And it’s the same thing with climate change. It moves on a scale that is so much longer than politics. The Big Dig took almost 40 years from conception to completion. So if you’re thinking about political capital, if you’re thinking about two- and four-year election cycles, it’s very, very hard to conceive, plan, and deliver a project on that kind of time scale.
The benefits and costs are almost inverted in climate change, in a way. We’re talking about future benefits, yes, but we’re also talking about future costs if we don’t do anything. But it’s so hard to make people think in a 40- or 50-year timescale.
If the Big Dig was so hard to make happen politically with what I think was a more genial political environment overall, it feels kind of impossible to think of building anything on that scale right now.
I gave a talk at City Hall a few weeks ago and I was talking with some of the young planners there, people who are in their 30s. Some of them have been listening to the series, and they told me they could not imagine what it would be like to get that kind of federal funding out of Washington, get all the local players on board, get it through the permitting process, and get it contracted. Because right now if they try to take away one parking spot and put in one bike line, they’re bogged down in meetings for a year.
I think climate change is also the inverse of projects like this because with the Big Dig, for example, you can feel the tangible benefits of a quicker commute and a more beautiful city. But with climate change, if the projects work, you’d actually feel nothing.

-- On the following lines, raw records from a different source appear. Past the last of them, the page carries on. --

(* ===== verification/HashlineDiff.v ===== *)
(** * The diff shown after an edit: CA/edit/diff.ts and CA/hashline/diff-preview.ts

    [generateDiffString] numbers the lines of a diff; [buildCompactHashlineDiffPreview] turns the
    numbers into anchors for the next edit.  The line diff itself (the native [diffLines], or the one
    of the package diff) is the class [DiffLines], with its contract: the parts that are not added
    make up the old text, those that are not removed the new one.  [preview_anchors_are_current]
    composes the two with the anchor check. *)
From S2P Require Import Prelude Json Hashline HashlineRefine HashlineParse.
#[local] Open Scope Z_scope.
#[local] Open Scope js_scope.

Record DiffLinePart := { part_added : bool; part_removed : bool; part_value : jstr }.

(** [raw = value.split("\n")], without the empty string after a final newline. *)
Definition value_lines (value : jstr) : list jstr :=
  let raw := split_lines value in
  if last raw === Some [] then removelast raw else raw.

Definition part_lines (p : DiffLinePart) : list jstr := value_lines (part_value p).
Definition is_change (p : DiffLinePart) : bool := part_added p || part_removed p.

Class DiffLines := {
  diffLines : jstr -> jstr -> list DiffLinePart;
  diffLines_old : forall old new,
    flat_map part_lines (List.filter (fun p => negb (part_added p)) (diffLines old new)) = value_lines old;
  diffLines_new : forall old new,
    flat_map part_lines (List.filter (fun p => negb (part_removed p)) (diffLines old new)) = value_lines new;
  diffLines_one : forall old new p, p ∈ diffLines old new -> part_added p && part_removed p = false;
}.

Definition formatNumberedDiffLine (prefix : jstr) (lineNum : Z) (content : jstr) : jstr :=
  prefix ++ num_to_str lineNum ++ [HL_BODY_SEP] ++ content.

Record DiffState := {
  ds_output : list jstr;
  ds_old : Z;
  ds_new : Z;
  ds_lastWasChange : bool;
  ds_firstChangedLine : option Z;
}.

Definition push_line (prefix : jstr) (num : Z) (content : jstr) (old new : Z) (st : DiffState)
    : DiffState :=
  {| ds_output := ds_output st ++ [formatNumberedDiffLine prefix num content];
     ds_old := ds_old st + old; ds_new := ds_new st + new;
     ds_lastWasChange := ds_lastWasChange st; ds_firstChangedLine := ds_firstChangedLine st |}.

Definition push_change (added : bool) (st : DiffState) (content : jstr) : DiffState :=
  if added then push_line (u "+") (ds_new st) content 0 1 st
  else push_line (u "-") (ds_old st) content 1 0 st.

Definition push_context (st : DiffState) (content : jstr) : DiffState :=
  push_line (u " ") (ds_old st) content 1 1 st.

(** The mark for [skip] lines that are left out. *)
Definition push_skip (skip : Z) (st : DiffState) : DiffState :=
  if 0 <? skip then push_line (u " ") (ds_old st) (u "...") skip skip st else st.

Definition set_last (last : bool) (st : DiffState) : DiffState :=
  {| ds_output := ds_output st; ds_old := ds_old st; ds_new := ds_new st;
     ds_lastWasChange := last; ds_firstChangedLine := ds_firstChangedLine st |}.

Definition change_part (p : DiffLinePart) (st : DiffState) : DiffState :=
  let st := {| ds_output := ds_output st; ds_old := ds_old st; ds_new := ds_new st;
               ds_lastWasChange := ds_lastWasChange st;
               ds_firstChangedLine := match ds_firstChangedLine st with
                                      | None => Some (ds_new st) | Some f => Some f end |} in
  set_last true (fold_left (push_change (part_added p)) (part_lines p) st).

Definition context_part (raw : list jstr) (nextPartIsChange : bool) (contextLines : Z)
    (st : DiffState) : DiffState :=
  let st :=
    if ds_lastWasChange st || nextPartIsChange then
      let contextLimit := Z.max 0 contextLines in
      if ds_lastWasChange st && nextPartIsChange then
        if contextLimit * 2 <? zlen raw then
          let leadingContext := slice raw 0 contextLimit in
          let trailingContext := slice_from raw (zlen raw - contextLimit) in
          let middleSkip := zlen raw - zlen leadingContext - zlen trailingContext in
          fold_left push_context trailingContext
            (push_skip middleSkip (fold_left push_context leadingContext st))
        else fold_left push_context raw st
      else if nextPartIsChange then
        let leadingSkip := Z.max 0 (zlen raw - contextLimit) in
        fold_left push_context (slice_from raw leadingSkip) (push_skip leadingSkip st)
      else
        let trailingSkip := Z.max 0 (zlen raw - contextLimit) in
        push_skip trailingSkip (fold_left push_context (slice raw 0 contextLimit) st)
    else
      {| ds_output := ds_output st; ds_old := ds_old st + zlen raw; ds_new := ds_new st + zlen raw;
         ds_lastWasChange := ds_lastWasChange st; ds_firstChangedLine := ds_firstChangedLine st |} in
  set_last false st.

Fixpoint diff_loop (parts : list DiffLinePart) (contextLines : Z) (st : DiffState) : DiffState :=
  match parts with
  | [] => st
  | p :: rest =>
      let st :=
        if is_change p then change_part p st
        else
          let nextPartIsChange := match rest with q :: _ => is_change q | [] => false end in
          context_part (part_lines p) nextPartIsChange contextLines st in
      diff_loop rest contextLines st
  end.

Definition initial_diff : DiffState :=
  {| ds_output := []; ds_old := 1; ds_new := 1; ds_lastWasChange := false;
     ds_firstChangedLine := None |}.

(** The diff and the first changed line of the new text. *)
Definition generateDiffString {dl : DiffLines} (oldContent newContent : jstr) (contextLines : Z)
    : jstr * option Z :=
  let st := diff_loop (diffLines oldContent newContent) contextLines initial_diff in
  (join_lines (ds_output st), ds_firstChangedLine st).

(** ** What a line of the preview is *)

Section preview.
Context {bun : BunHash} (newLines : list jstr).

Inductive preview_ok : jstr -> Prop :=
| po_current mark n text :
    mark = u "+" \/ mark = u " " -> 1 <= n <= zlen newLines -> file_line newLines n = text ->
    preview_ok (mark ++ formatHashLine n text)
| po_removed n text : preview_ok (u "-" ++ num_to_str n ++ u "--" ++ [HL_BODY_SEP] ++ text)
| po_skipped n : preview_ok (u " " ++ formatHashLine n (u "...")).

Lemma index_of_sep ds text : Forall (fun c => is_digit c = true) ds ->
  index_of (ds ++ HL_BODY_SEP :: text) [HL_BODY_SEP] 0 = zlen ds.
Proof.
  intros H. unfold index_of. rewrite clamp_id by (pose proof (zlen_nonneg (ds ++ HL_BODY_SEP :: text)); lia).
  change (drop (Z.to_nat 0) ?l) with l.
  enough (forall i, find_from (ds ++ HL_BODY_SEP :: text) [HL_BODY_SEP] i = i + zlen ds) as E by apply E.
  induction H as [|d ds Hd _ IH]; intros i.
  - cbn [app find_from starts_with]. rewrite Z.eqb_refl, zlen_nil, Z.add_0_r. by destruct text.
  - cbn [app find_from starts_with]. rewrite (proj2 (Z.eqb_neq HL_BODY_SEP d)).
    + rewrite zlen_cons. cbn [andb]. rewrite IH. lia.
    + intros <-. done.
Qed.

Lemma parse_int_num n : 0 <= n -> parse_int (num_to_str n) = Some n.
Proof.
  intros Hn. unfold num_to_str. rewrite (proj2 (Z.ltb_ge _ _)) by lia.
  destruct (nat_to_str_spec n Hn) as (Hp & Hne & Hd). unfold parse_int.
  destruct (nat_to_str n) as [|c r] eqn:E; [done|]. pose proof Hd as Hd'.
  apply Forall_cons in Hd' as [Hc _]. unfold trim_start. cbn [drop_while].
  rewrite (digit_not_ws c Hc).
  assert ((c =? 45) = false /\ (c =? 43) = false) as [-> ->] by (unfold is_digit in Hc; lia).
  cbn [orb]. rewrite take_while_full by done. by rewrite Hp.
Qed.

Lemma number_digits n : 0 <= n -> Forall (fun c => is_digit c = true) (num_to_str n).
Proof.
  intros Hn. unfold num_to_str. rewrite (proj2 (Z.ltb_ge _ _)) by lia.
  by destruct (nat_to_str_spec n Hn) as (_ & _ & Hd).
Qed.

Lemma numbered_body n text :
  0 <= n ->
  let body := num_to_str n ++ HL_BODY_SEP :: text in
  index_of body [HL_BODY_SEP] 0 = zlen (num_to_str n) /\
  slice body 0 (zlen (num_to_str n)) = num_to_str n /\
  slice_from body (zlen (num_to_str n) + 1) = text.
Proof.
  intros Hn body. pose proof (number_digits n Hn) as Hd. unfold body.
  pose proof (zlen_nonneg (num_to_str n)). pose proof (zlen_nonneg text). split_and!.
  - by apply index_of_sep.
  - rewrite slice_prefix by (rewrite zlen_app, zlen_cons; lia).
    replace (Z.to_nat (zlen (num_to_str n))) with (length (num_to_str n)) by (unfold zlen; lia).
    apply take_app_length.
  - rewrite slice_suffix by (rewrite zlen_app, zlen_cons; lia).
    replace (Z.to_nat (zlen (num_to_str n) + 1)) with (length (num_to_str n) + 1)%nat by (unfold zlen; lia).
    rewrite drop_app_ge by lia. by replace (_ + 1 - _)%nat with 1%nat by lia.
Qed.

(** A numbered line in the preview: the number of a context line is moved by what was added and
    removed before it. *)
Lemma preview_numbered st kind n text :
  0 <= n ->
  preview_line st (formatNumberedDiffLine [kind] n text) =
  if kind =? 43 then ({| pv_added := pv_added st + 1; pv_removed := pv_removed st |},
                      u "+" ++ formatHashLine n text)
  else if kind =? 45 then ({| pv_added := pv_added st; pv_removed := pv_removed st + 1 |},
                           u "-" ++ num_to_str n ++ u "--" ++ [HL_BODY_SEP] ++ text)
  else if kind =? 32 then (st, u " " ++ formatHashLine (n + pv_added st - pv_removed st) text)
  else (st, formatNumberedDiffLine [kind] n text).
Proof.
  intros Hn. destruct (numbered_body n text Hn) as (Hi & Hs & Ht).
  unfold formatNumberedDiffLine, preview_line. cbn [app].
  destruct (Z.eqb_spec kind 43) as [->|H43]; [|destruct (Z.eqb_spec kind 45) as [->|H45];
    [|destruct (Z.eqb_spec kind 32) as [->|H32]; [|done]]]; cbn [orb negb]; rewrite Hi, Hs, Ht;
    rewrite (proj2 (Z.eqb_neq (zlen (num_to_str n)) (-1))) by (pose proof (zlen_nonneg (num_to_str n)); lia);
    rewrite parse_int_num by done; cbn; unfold formatHashLine; by rewrite <- ?app_assoc.
Qed.

(** ** The preview of a diff, line by line *)

Definition preview_zero : PreviewState := {| pv_added := 0; pv_removed := 0 |}.

Lemma preview_lines_snoc st ls l :
  preview_lines st (ls ++ [l]) =
  let '(st1, outs) := preview_lines st ls in
  let '(st2, out) := preview_line st1 l in (st2, outs ++ [out]).
Proof.
  revert st. induction ls as [|x ls IH]; intros st; cbn [app preview_lines].
  - by destruct (preview_line st l).
  - destruct (preview_line st x) as [st1 out]. rewrite IH.
    destruct (preview_lines st1 ls) as [st2 outs]. by destruct (preview_line st2 l).
Qed.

Exactly. Climate change is way, way harder. A road project or a rail project will have benefits. You get ribbon cuttings and photo ops. But if we make Boston resilient to flooding or something, you know, do some big project that would improve the shoreline or whatever ideally, that historic storm surge may never come, or it’ll come and we’ll be prepared for it and nothing will happen. But yeah, you’re working with long term counterfactuals.
It feels to me like climate change was designed in a laboratory to flummox institutions. It takes all of our cognitive biases, our ingrained social and biological blind spots and weak points and just flicks them all at us at once.
All nine episodes of The Big Dig are out now. You can listen on theWGBH website,Apple Podcasts,Spotify, or wherever you get your podcasts.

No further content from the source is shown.